* _Exercise brief_
Each line of the material, from the first through the one containing "From stdpp Require", is to be written out exactly.

****************************************

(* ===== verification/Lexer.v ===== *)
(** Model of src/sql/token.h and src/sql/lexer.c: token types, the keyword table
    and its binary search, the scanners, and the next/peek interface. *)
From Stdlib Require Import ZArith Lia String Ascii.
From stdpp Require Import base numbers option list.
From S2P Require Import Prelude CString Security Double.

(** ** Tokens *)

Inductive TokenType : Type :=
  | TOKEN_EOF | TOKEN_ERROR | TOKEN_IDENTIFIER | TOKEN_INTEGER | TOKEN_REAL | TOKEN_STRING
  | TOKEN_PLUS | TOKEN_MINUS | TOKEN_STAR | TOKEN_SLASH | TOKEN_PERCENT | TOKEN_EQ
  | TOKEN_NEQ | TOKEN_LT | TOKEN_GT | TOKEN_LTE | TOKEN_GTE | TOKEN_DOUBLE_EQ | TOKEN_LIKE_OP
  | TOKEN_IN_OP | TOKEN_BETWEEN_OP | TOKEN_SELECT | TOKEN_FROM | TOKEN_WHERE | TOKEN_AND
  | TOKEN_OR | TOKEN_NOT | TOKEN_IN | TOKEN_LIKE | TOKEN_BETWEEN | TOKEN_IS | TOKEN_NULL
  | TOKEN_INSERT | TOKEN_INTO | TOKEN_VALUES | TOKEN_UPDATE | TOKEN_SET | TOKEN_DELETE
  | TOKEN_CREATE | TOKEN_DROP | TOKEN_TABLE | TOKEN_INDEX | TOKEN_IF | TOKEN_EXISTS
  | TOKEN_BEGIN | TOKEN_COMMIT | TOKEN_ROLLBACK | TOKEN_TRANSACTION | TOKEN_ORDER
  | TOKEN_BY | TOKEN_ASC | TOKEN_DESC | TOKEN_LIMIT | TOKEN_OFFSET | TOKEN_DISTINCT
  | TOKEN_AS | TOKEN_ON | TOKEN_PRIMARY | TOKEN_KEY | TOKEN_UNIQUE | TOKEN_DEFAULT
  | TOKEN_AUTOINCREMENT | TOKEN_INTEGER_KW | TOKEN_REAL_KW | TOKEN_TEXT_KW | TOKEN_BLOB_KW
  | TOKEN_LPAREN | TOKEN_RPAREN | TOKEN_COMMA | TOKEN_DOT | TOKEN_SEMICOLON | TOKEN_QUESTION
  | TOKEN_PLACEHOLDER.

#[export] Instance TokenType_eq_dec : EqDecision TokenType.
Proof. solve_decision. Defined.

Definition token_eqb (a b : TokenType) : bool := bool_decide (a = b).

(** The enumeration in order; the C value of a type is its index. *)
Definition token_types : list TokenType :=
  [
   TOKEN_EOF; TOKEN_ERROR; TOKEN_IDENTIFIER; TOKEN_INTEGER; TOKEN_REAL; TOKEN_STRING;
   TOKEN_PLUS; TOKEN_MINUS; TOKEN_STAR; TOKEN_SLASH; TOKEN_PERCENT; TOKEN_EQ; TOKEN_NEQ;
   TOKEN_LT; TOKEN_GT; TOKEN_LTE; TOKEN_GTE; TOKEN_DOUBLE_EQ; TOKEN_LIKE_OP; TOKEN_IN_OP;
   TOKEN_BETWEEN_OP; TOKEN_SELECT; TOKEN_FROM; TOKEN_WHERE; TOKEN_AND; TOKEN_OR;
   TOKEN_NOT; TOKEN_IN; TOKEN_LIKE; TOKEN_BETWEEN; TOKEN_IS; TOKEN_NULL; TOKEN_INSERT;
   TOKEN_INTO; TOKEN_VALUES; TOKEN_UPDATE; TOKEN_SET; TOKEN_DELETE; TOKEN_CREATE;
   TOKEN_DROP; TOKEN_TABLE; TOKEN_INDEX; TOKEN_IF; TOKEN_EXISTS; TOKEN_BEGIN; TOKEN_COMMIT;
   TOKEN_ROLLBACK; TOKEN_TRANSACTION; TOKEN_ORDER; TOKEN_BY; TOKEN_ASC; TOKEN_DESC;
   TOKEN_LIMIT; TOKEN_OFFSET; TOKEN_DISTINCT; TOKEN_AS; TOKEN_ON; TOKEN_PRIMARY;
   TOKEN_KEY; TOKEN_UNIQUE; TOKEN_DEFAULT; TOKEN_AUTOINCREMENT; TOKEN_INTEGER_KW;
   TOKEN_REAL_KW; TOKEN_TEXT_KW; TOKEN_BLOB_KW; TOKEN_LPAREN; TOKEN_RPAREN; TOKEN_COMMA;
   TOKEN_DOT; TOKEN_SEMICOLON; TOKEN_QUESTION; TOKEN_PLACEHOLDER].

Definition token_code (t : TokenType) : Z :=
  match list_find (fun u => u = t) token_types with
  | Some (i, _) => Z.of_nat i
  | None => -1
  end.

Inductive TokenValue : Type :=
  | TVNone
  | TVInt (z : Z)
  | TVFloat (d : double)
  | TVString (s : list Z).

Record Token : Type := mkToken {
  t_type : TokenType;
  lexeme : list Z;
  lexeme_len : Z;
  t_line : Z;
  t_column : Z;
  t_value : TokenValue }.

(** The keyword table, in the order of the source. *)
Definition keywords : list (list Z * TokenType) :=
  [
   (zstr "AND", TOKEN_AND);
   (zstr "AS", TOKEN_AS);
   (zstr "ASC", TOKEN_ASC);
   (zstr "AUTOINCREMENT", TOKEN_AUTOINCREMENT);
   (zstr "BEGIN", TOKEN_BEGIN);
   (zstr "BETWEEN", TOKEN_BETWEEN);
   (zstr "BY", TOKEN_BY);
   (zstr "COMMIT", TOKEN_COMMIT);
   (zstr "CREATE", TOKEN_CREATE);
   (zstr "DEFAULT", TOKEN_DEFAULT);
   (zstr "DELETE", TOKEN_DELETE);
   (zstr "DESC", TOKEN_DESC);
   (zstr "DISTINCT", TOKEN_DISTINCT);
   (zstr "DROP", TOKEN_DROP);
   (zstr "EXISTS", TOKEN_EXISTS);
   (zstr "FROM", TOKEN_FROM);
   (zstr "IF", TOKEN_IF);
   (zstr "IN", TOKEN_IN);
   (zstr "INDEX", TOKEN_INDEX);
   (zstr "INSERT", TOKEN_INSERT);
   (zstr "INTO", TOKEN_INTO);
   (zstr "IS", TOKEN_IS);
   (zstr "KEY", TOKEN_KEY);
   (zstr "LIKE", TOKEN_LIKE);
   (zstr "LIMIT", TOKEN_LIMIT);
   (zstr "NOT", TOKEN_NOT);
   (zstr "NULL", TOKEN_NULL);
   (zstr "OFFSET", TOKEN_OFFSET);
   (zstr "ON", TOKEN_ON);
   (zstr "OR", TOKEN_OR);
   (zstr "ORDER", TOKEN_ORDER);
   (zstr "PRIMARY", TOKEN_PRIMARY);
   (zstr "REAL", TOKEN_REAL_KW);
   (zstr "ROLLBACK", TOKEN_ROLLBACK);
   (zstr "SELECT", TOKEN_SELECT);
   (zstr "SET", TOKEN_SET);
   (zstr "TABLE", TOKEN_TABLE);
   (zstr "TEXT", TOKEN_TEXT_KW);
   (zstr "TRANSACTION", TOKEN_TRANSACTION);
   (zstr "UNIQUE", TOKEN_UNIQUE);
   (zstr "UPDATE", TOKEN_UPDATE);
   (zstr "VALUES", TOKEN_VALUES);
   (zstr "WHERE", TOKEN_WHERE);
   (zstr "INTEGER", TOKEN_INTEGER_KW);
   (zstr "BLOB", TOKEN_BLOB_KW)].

****************************************

* _Response area_
(* ===== verification/Lexer.v ===== *)
(** Model of src/sql/token.h and src/sql/lexer.c: token types, the keyword table
    and its binary search, the scanners, and the next/peek interface. *)
From Stdlib Require Import ZArith Lia String Ascii.
From stdpp Require Import base numbers option list.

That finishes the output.